Cortexica was founded as a visual search company in 2008. Since its founding, I have often been asked to explain how its technology worked. Just over 5 years ago, it would have been difficult to describe the core technology of Cortexica: the Generic Vision Platform (GVP). The vocabulary that we used within the company borrowed terms from computational neuroscience and signal processing. In the absence of a shared vocabulary with those outside the company, we (myself and Jeffrey Ng, cofounders) used the relatively popular terminology of computer vision to explain some of the core algorithms that got the company off the ground.

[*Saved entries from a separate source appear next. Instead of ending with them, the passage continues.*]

(** Two clients; the first ends while it waits, and the answer to its request
    comes first. *)
Definition response_bytes (m : BufM Z) : list Z :=
  match m (replicate 64 0) with Ok (buf, Some n) => take (Z.to_nat n) buf | _ => [] end.
Definition answer (bytes : list Z) : Step (R:=Z) := Provider (CSend SideB bytes None).
Definition orphan_run : list (Step (R:=Z)) :=
  [Begin 1 (AOpen [47]); Begin 2 (ARead 9 4); Poll 1; Poll 2; Cancel 1; answer (response_bytes (encode_open_ok 1 7)); Poll 2;
   answer (response_bytes (encode_read_ok 2 [104; 105])); Poll 2].

Lemma scheme_calls_exact_witness :
  ∃ y, sys_run (sys_new ∅) orphan_run = Ok y ∧
  (∀ pid1 a1 c1 pid2 a2 c2, y_calls y !! pid1 = Some (a1, c1) → c_phase c1 = Receiving →
     y_calls y !! pid2 = Some (a2, c2) → c_phase c2 = Receiving → pid1 = pid2) ∧
  (∀ pid a c, y_calls y !! pid = Some (a, c) → pid ∉ y_ready y →
     match c_phase c with
     | Acquiring => pid ∈ p_waiters (y_p y) ∧ ∃ holder a' c', y_calls y !! holder = Some (a', c') ∧ c_phase c' = Receiving
     | Receiving => waiting (half_waker (half (p_chan (y_p y)) SideA)) = Some pid ∧ would_block_recv (p_chan (y_p y)) SideA = true
     end) ∧
  Forall (λ e, match e.2 with inl (buf, _) => 9 <= len buf ∧ from_le_bytes (take 8 (drop 1 buf)) = e.1.2 | inr _ => True end) (y_done y) ∧
  (results (y_done y) `sublist_of` y_sent y) ∧ NoDup (done_ids (y_done y)).
Proof. apply scheme_calls_exact. by vm_compute. Defined.

Lemma scheme_provider_gone_witness :
  ∃ y, sys_run (sys_new ∅) [Begin 1 (AOpen [47]); Begin 2 (ARead 9 4); Poll 1; Poll 2; Provider (R:=Z) (CClose SideB)] = Ok y ∧
  (closed (half (p_chan (y_p y)) SideB) = true →
   (y_calls y ≠ ∅ → ∃ pid, pid ∈ y_ready y ∧ is_Some (y_calls y !! pid)) ∧
   (∀ pid a c, y_calls y !! pid = Some (a, c) → pid ∈ y_ready y → (c_phase c = Acquiring → p_busy (y_p y) = false) →
      ∃ y' rep, sys_step y (Poll pid) = Ok y' ∧ y_calls y' = delete pid (y_calls y) ∧ y_done y' = y_done y ++ [(pid, a, c_id c, rep)]) ∧
   ∃ pids y', length pids = size (y_calls y) ∧ sys_run y (Poll <$> pids) = Ok y' ∧ y_calls y' = ∅).
Proof. apply scheme_provider_gone. by vm_compute. Defined.

(** What a run left: the finished calls. *)
Definition finished (steps : list (Step (R:=Z))) : option (list (Z * ((list Z * option Z) + ProviderError))) :=
  match sys_run (sys_new ∅) steps with Ok y => Some ((λ e, (e.1.1.1, e.2)) <$> y_done y) | _ => None end.

(** Runs with their answers.  The answer to a call that has ended is discarded
    and the next call gets its own.  A message of the provider shorter than a
    header ends whatever call is under way with an error.  A provider that does
    not receive makes calls fail as if it were gone: closes of proxies are sent
    without waiting and fill its queue. *)
Example scheme_call_runs :
  finished orphan_run = Some [(2, inl (response_bytes (encode_read_ok 2 [104; 105]), None))] ∧
  finished [Begin 1 (AOpen [47]); Poll 1; answer [1; 2; 3]; Poll 1] = Some [(1, inr PProtocol)] ∧
  finished (replicate (Z.to_nat DEFAULT_QUEUE_CAPACITY) (DropProxy 3) ++ [Begin 1 (AOpen [47]); Poll 1]) = Some [(1, inr PDisconnected)] ∧
  read_answer (R:=Z) (inl (response_bytes (encode_read_ok 2 [104; 105]), None)) = Ok [104; 105].
Proof. vm_compute. done. Qed.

Since the success of AlexNet, the architecture of convolutional networks has come to have very wide impact, and part of a widely used technical vocabulary. Cortexica has always used such structures in its GVP, but with a few notable differences. These include:
- Using divisive normalisation rather than explicit activation functions
- Creating shared convolutional weights without the use of backpropagation
- Using weight adaptation through recurrent computations
- Using repeated pairs of convolutional layers, rather than single layers in cascade
Moving forward to today, Cortexica does indeed use backpropagation, or techniques from sparse-coding, to train networks to do specific tasks in vision, and will often use a variety of network architectures. These networks sit alongside the original GVP.
The Original Weight Set
We did not (in 2008) use backpropagation in the training of our original weight set. Instead, our weights were set using simple layer-wise optimisation. We also used weight constraints based on spatial symmetry and semi-analytic parametric functions, ideas that had been used in neuroscience and signal processing for decades. To understand this a bit better, look at Figure 2, which depicts the appearance of shared convolutional weights used within one of the layers of our network. The dark and light areas — as for standard convolutional units — are meant to represent positive and negative weights over a small patch of image space. As for standard convolutional units, these are repeated over space. However, as Figure 2 suggests, we can group the weight patterns into symmetric and antisymmetric pairs, and into 8 orientations. We used this weight arrangement in the design of the original GVP. The descriptions of the weight-patterns were created by polar separable functions in the discrete Fourier domain. The principles behind this design use three key ideas:
- Phase quadrature (a concept from communications and signal processing)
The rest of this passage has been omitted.